You probably don't want to be in a situation where a judge has not only ruled against you, but also congratulated the other side. That's a good sign you should have stayed out of that battle in the first place.
Update: Story makes the New York Times (citing LTB). Thanks, submitter person.
Occasionally you do come across things that seem just too good to be true, and like others I was suspicious of this correspondence that circulated recently. As you may recall, this purports to be (1) a 1974 letter from a lawyer and Cleveland Browns season-ticket holder threatening to sue the team if any person in his party sustained an injury from "the sailing of paper airplanes" by unruly fans, and (2) a rudely hilarious (or hilariously rude) response to this ridiculous threat, sent by the team's general counsel. (If you missed it, you should go read it right now.)
Turns out that the Cleveland Plain Dealer followed up on this, and managed to reach both of the people involved, who said that both the letters were real. This was good enough for the professional urban-legend checkers at snopes.com, so it's good enough for me.
The general counsel, James Bailey, now lives in San Diego. He confirmed he had written the response. Bailey's web page at the consulting firm where he now works says he was an executive VP for the team, but he had been a partner in a law firm and so it's plausible that he was general counsel too, as the letter states. (Although the letterhead is for the "Cleveland Stadium Corporation," not the team, according to the web page Bailey led an effort to get the team a new stadium, and so could have had separate letterhead for that purpose.) Bailey also confirmed he had copied Art Modell, the team's owner, on the letter, which might not have been the best idea. "I should have been more cautious," Bailey said. "After I wrote it, I heard about it right away from Art. He said something like, 'What the hell are you doing?' He was not a guy lacking passion."

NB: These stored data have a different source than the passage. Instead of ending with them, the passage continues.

Lemma run_window_order_log w evs h : ∀ st,
  user_hooks_registered (_mod_tracker st.2) = true →
  (run_window w st evs).2 = Ok tt →
  order_log h (run_window w st evs).1.1.2 = order_log h st.2 ++ fired h evs.
Proof.
  induction evs as [|ev evs IH]; intros st Hreg.
  - intros _. simpl. by rewrite app_nil_r.
  - simpl. pose proof (step_order_log w st ev h Hreg) as Hs.
    pose proof (step_keeps_switches w st ev) as (Hk & _).
    destruct (step w st ev) as [[st' a] [[]|e]]; simpl in *; [|discriminate].
    specialize (IH st'). rewrite Hk in IH. specialize (IH Hreg).
    destruct (run_window w st' evs) as [[st'' log] r]. simpl in *.
    intros Hr. rewrite (IH Hr), Hs. unfold fired. simpl.
    rewrite <- app_assoc. f_equal.
    by destruct ev as [| h' fqn |]; [| destruct (decide (h' = h)) |].
Qed.

(** X12.  After a block that completed without raising, each of the four
    order logs holds exactly the scope names with which its hook fired
    during the block, in firing order; interceptions and tracker moves add
    nothing to the logs. *)
Theorem order_logs_record_hooks_in_order
    (w : World) (self : Estimator) (evs : list Event) (p : Proc) (fm : positive) :
  active_fake_mode w = Some fm →
  (with_block w self evs p).2 = Ok tt →
  ∀ h, order_log h (with_block w self evs p).1.1.2 = fired h evs.
Proof.
  intros Hfm Hok h.
  destruct (enter_resets w self p fm Hfm)
    as (Hen & (_ & H1 & H2 & H3 & H4 & _) & _ & Hreg & _).
  unfold with_block in *.
  destruct (__enter__ w self p) as [st r]; simpl in *. subst r.
  pose proof (run_window_order_log w evs h st Hreg) as Hw.
  destruct (run_window w st evs) as [[st' log] r]; simpl in *.
  unfold __exit__ in *.
  destruct (_estimate_mode_type st'.2); simpl in *; [|discriminate].
  specialize (Hw Hok).
  destruct h; simpl in *; rewrite Hw; by rewrite ?H1, ?H2, ?H3, ?H4.
Qed.

Lemma order_logs_record_hooks_in_order_witness :
  let self := (__call__ __init__ "operator-level-benchmark").1 in
  let evs := [EvHook pre_fw_hook "Global"; EvHook pre_fw_hook "Global.layer";
              EvOp Instances.randn_call; EvHook post_fw_hook "Global.layer";
              EvHook post_fw_hook "Global"] in
  mod_fw_pre_order (with_block Instances.world self evs Instances.proc).1.1.2
  = ["Global"; "Global.layer"]
  ∧ mod_fw_post_order (with_block Instances.world self evs Instances.proc).1.1.2
    = ["Global.layer"; "Global"].
Proof.
  intros self evs.
  pose proof (order_logs_record_hooks_in_order Instances.world self evs
                Instances.proc 1%positive eq_refl) as H.
  split.
  - apply (H ltac:(by vm_compute) pre_fw_hook).
  - apply (H ltac:(by vm_compute) post_fw_hook).
Defined.

(** ** Registration of the timing formulas *)






(** ** The measured path of the benchmark strategy *)

Lemma M_bind_Ok {A B} (m : M A) (k : A → M B) p p2 b :
  (m ≫= k) p = (p2, Ok b) →
  ∃ p1 a, m p = (p1, Ok a) ∧ k a p1 = (p2, Ok b).
Proof.
  unfold mbind, M_bind. destruct (m p) as [p1 [a|e]]; [|discriminate].
  intros H. by exists p1, a.
Qed.

(** A computation that leaves the launch counter alone. *)
Definition keeps_runs {A} (m : M A) : Prop :=
  ∀ p, kernel_runs (m p).1 = kernel_runs p.

Lemma keeps_runs_ret {A} (a : A) : keeps_runs (mret a : M A).
Proof. by intros p. Qed.

Lemma keeps_runs_throw {A} e : keeps_runs (throw e : M A).
Proof. by intros p. Qed.

Lemma keeps_runs_bind {A B} (m : M A) (k : A → M B) :
  keeps_runs m → (∀ a, keeps_runs (k a)) → keeps_runs (m ≫= k).
Proof.
  intros Hm Hk p. unfold mbind, M_bind.
  specialize (Hm p). destruct (m p) as [p' [a|e]]; simpl in *; [|done].
  by rewrite Hk.
Qed.

Lemma keeps_runs_get_cls_fake_mode : keeps_runs get_cls_fake_mode.
Proof. intros p. unfold get_cls_fake_mode. by destruct (cls_fake_mode p). Qed.

Lemma keeps_runs_fresh_id live : keeps_runs (fresh_id live).
Proof. by intros p. Qed.

Lemma keeps_runs_real_like w live e : keeps_runs (real_like w live e).
Proof.
  unfold real_like. destruct (alloc_failure w e); [apply keeps_runs_throw|].
  apply keeps_runs_bind; [apply keeps_runs_fresh_id|]. intros i.
  apply keeps_runs_bind; [by intros p | intros; apply keeps_runs_ret].
Qed.

Lemma keeps_runs_realize w live flat : ∀ acc, keeps_runs (realize w live acc flat).
Proof.
  induction flat as [|e flat IH]; intros acc; [apply keeps_runs_ret|].
  simpl. apply keeps_runs_bind; [|intros; apply IH].
  unfold to_real_tensor.
  apply keeps_runs_bind; [apply keeps_runs_get_cls_fake_mode|]. intros fm.
  destruct e as [t|z]; [|apply keeps_runs_ret].
  destruct (is_our_fake fm (LTensor t)); [|apply keeps_runs_ret].
  apply keeps_runs_bind; [apply keeps_runs_real_like | intros; apply keeps_runs_ret].
Qed.

Lemma keeps_runs_tree_map_out live impls st ex r :
  keeps_runs (tree_map_out live impls st ex r).
Proof.
  induction r as [|e r IH]; [apply keeps_runs_ret|].
  simpl. apply keeps_runs_bind.
  - unfold map_out. destruct (unsupported_alias impls st e); [apply keeps_runs_throw|].
    destruct e as [t|z]; [|apply keeps_runs_ret].
    destruct (impls !! obj_id t); [apply keeps_runs_ret|].
    apply keeps_runs_bind; [|intros; apply keeps_runs_ret].
    unfold from_real_tensor.
    apply keeps_runs_bind; [apply keeps_runs_get_cls_fake_mode|]. intros fm.
    apply keeps_runs_bind; [apply keeps_runs_fresh_id | intros; apply keeps_runs_ret].
  - intros e'. apply keeps_runs_bind; [apply IH | intros; apply keeps_runs_ret].
Qed.

Lemma launch_n_Ok w f flat n p p' u :
  launch_n w f flat n p = (p', Ok u) →
  kernel_runs p' = (kernel_runs p + n)%nat.
Proof.
  revert p. induction n as [|n IH]; intros p; simpl.
  - intros [= <- _]. lia.
  - intros H. apply M_bind_Ok in H as (p1 & r & Hl & Hn).
    unfold launch in Hl. injection Hl as <- _.
    apply IH in Hn. rewrite Hn. simpl. lia.
Qed.

(** The block under [no_dispatch()], when it completes. *)
Lemma no_dispatch_block_Ok w f a kw p p1 flat impls r t :
  no_dispatch_block w f a kw p = (p1, Ok (flat, impls, r, t)) →
  kernel_runs p1 = (kernel_runs p + 6)%nat
  ∧ run_real w f flat = Ok r
  ∧ t = (elapsed_time w f flat / Z2Qc 3)%Qc
  ∧ is_Some kw.
Proof.
  unfold no_dispatch_block. intros H.
  apply M_bind_Ok in H as (p2 & [flat' impls'] & Hr & H).
  pose proof (keeps_runs_realize w
                (omap as_tensor (tree_flatten_args a (kwargs_or_empty kw)))
                (tree_flatten_args a (kwargs_or_empty kw)) ([], ∅) p) as Hk.
  rewrite Hr in Hk. simpl in Hk.
  apply M_bind_Ok in H as (p3 & [] & Hkw & H).
  destruct kw as [kwl|]; [|discriminate]. injection Hkw as <-.
  apply M_bind_Ok in H as (p4 & r' & Hl & H).
  unfold launch in Hl. injection Hl as <- Hrr.
  apply M_bind_Ok in H as (p5 & [] & Hw & H).
  apply launch_n_Ok in Hw.
  apply M_bind_Ok in H as (p6 & [] & Ha & H).
  apply launch_n_Ok in Ha.
  injection H as <- <- <- <- <-.
  split; [|by repeat split].
  rewrite Ha, Hw. simpl. unfold warmup_iters, actual_iters. lia.
Qed.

The complainer, Dale Cox, has since moved to Idaho but is still practicing law (and, he says, is still a Browns season-ticket holder, which might show his judgment has not improved). He told the Plain Dealer he wasn't mad about the response and that in fact he "thought it was pretty cool." Whether he's remembering that correctly or just doesn't want to seem like a sore loser now, that's the right response. He also claimed to have "used that letter a couple times myself since," but if he did, he did not provide details.
I came across a couple of posts suggesting that Mark Twain originally came up with this idea, but if he did, I couldn't find it; and it would probably be public domain and/or fair use anyway, if like Mr. Cox you wanted to use this yourself.